## WORK TASK
Work out how many lines in the records include the word "split", then answer with nothing but that number.

Saved entries
Lemma quit_ends_loop_after_frame_witness :
  ∃ s1, frame quit_then_click idle = Some s1 ∧
    cell (cells s1) (10 + GRID_WIDTH * 10) = CELL_ALIVE ∧
    quit s1 = existsb (λ er, if er.1 is SDL_QUIT then true else false)
                (events quit_then_click) ∧
    main_loop (quit_then_click :: [press_start; quiet]) idle
    = (if quit s1 then Some s1 else main_loop [press_start; quiet] s1).
Proof.
  assert (∃ s1, frame quit_then_click idle = Some s1 ∧
                cell (cells s1) (10 + GRID_WIDTH * 10) = CELL_ALIVE)
    as (s1 & Hframe & Hcell).
  { eexists. split.
    - unfold quit_then_click.
      do 2 (rewrite frame_cons; cbn [handle_event mbind option_bind]).
      rewrite frame_quiet_paused
        by first [reflexivity | vm_compute; reflexivity
                 | vm_compute; intuition discriminate].
      reduce_test. reflexivity.
    - vm_compute. reflexivity. }
  exists s1. split; [exact Hframe|]. split; [exact Hcell|].
  apply (quit_ends_loop_after_frame quit_then_click [press_start; quiet]
           idle s1); [reflexivity | exact Hframe].
Defined.

(** ** The scroll wheel, further *)

(** X12: only the direction of a scroll event counts, not its amount; one
    step up followed by one step down gives the threshold back; one step
    down followed by one step up gives it back too, except at the floor,
    where the threshold 1 becomes 2. *)
Theorem wheel_steps_compose y1 y2 m :
  y1 < 0 → 0 < y2 → 1 ≤ m < INT_MAX →
  mouse_wheel y1 m = mouse_wheel (-1) m ∧
  mouse_wheel y2 m = mouse_wheel 1 m ∧
  (mouse_wheel y1 m ≫= mouse_wheel y2) = Some m ∧
  (mouse_wheel y2 m ≫= mouse_wheel y1) = Some (Z.max 2 m).
Proof.
  intros H1 H2 Hm. unfold mouse_wheel, int_of, INT_MIN, INT_MAX in *.
  destruct (Z.ltb_spec y1 0); [|lia].
  destruct (Z.ltb_spec y2 0); [lia|].
  destruct (Z.gtb_spec y2 0); [|lia].
  cbn [Z.ltb Z.gtb Z.compare].
  destruct (Z.leb_spec (-2147483648) (m + 1)); [|lia].
  destruct (Z.leb_spec (m + 1) 2147483647); [|lia].
  destruct (Z.leb_spec (-2147483648) (m - 1)); [|lia].
  destruct (Z.leb_spec (m - 1) 2147483647); [|lia].
  cbn [andb mbind option_bind].
  destruct (Z.ltb_spec y2 0); [lia|].
  destruct (Z.gtb_spec y2 0); [|lia].
  destruct (Z.ltb_spec y1 0); [|lia].
  repeat split.
  - destruct (Z.leb_spec (-2147483648) (m + 1 - 1)); [|lia].
    destruct (Z.leb_spec (m + 1 - 1) 2147483647); [|lia].
    cbn [andb mbind option_bind].
    destruct (Z.leb_spec (m + 1 - 1) 0); f_equal; lia.
  - destruct (Z.leb_spec (m - 1) 0).
    + cbn [andb Z.leb Z.add Z.compare Pos.add Pos.compare Pos.compare_cont
           Pos.succ].
      f_equal. lia.
    + destruct (Z.leb_spec (-2147483648) (m - 1 + 1)); [|lia].
      destruct (Z.leb_spec (m - 1 + 1) 2147483647); [|lia].
      cbn [andb]. f_equal. lia.
Qed.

## TASK RESULT
3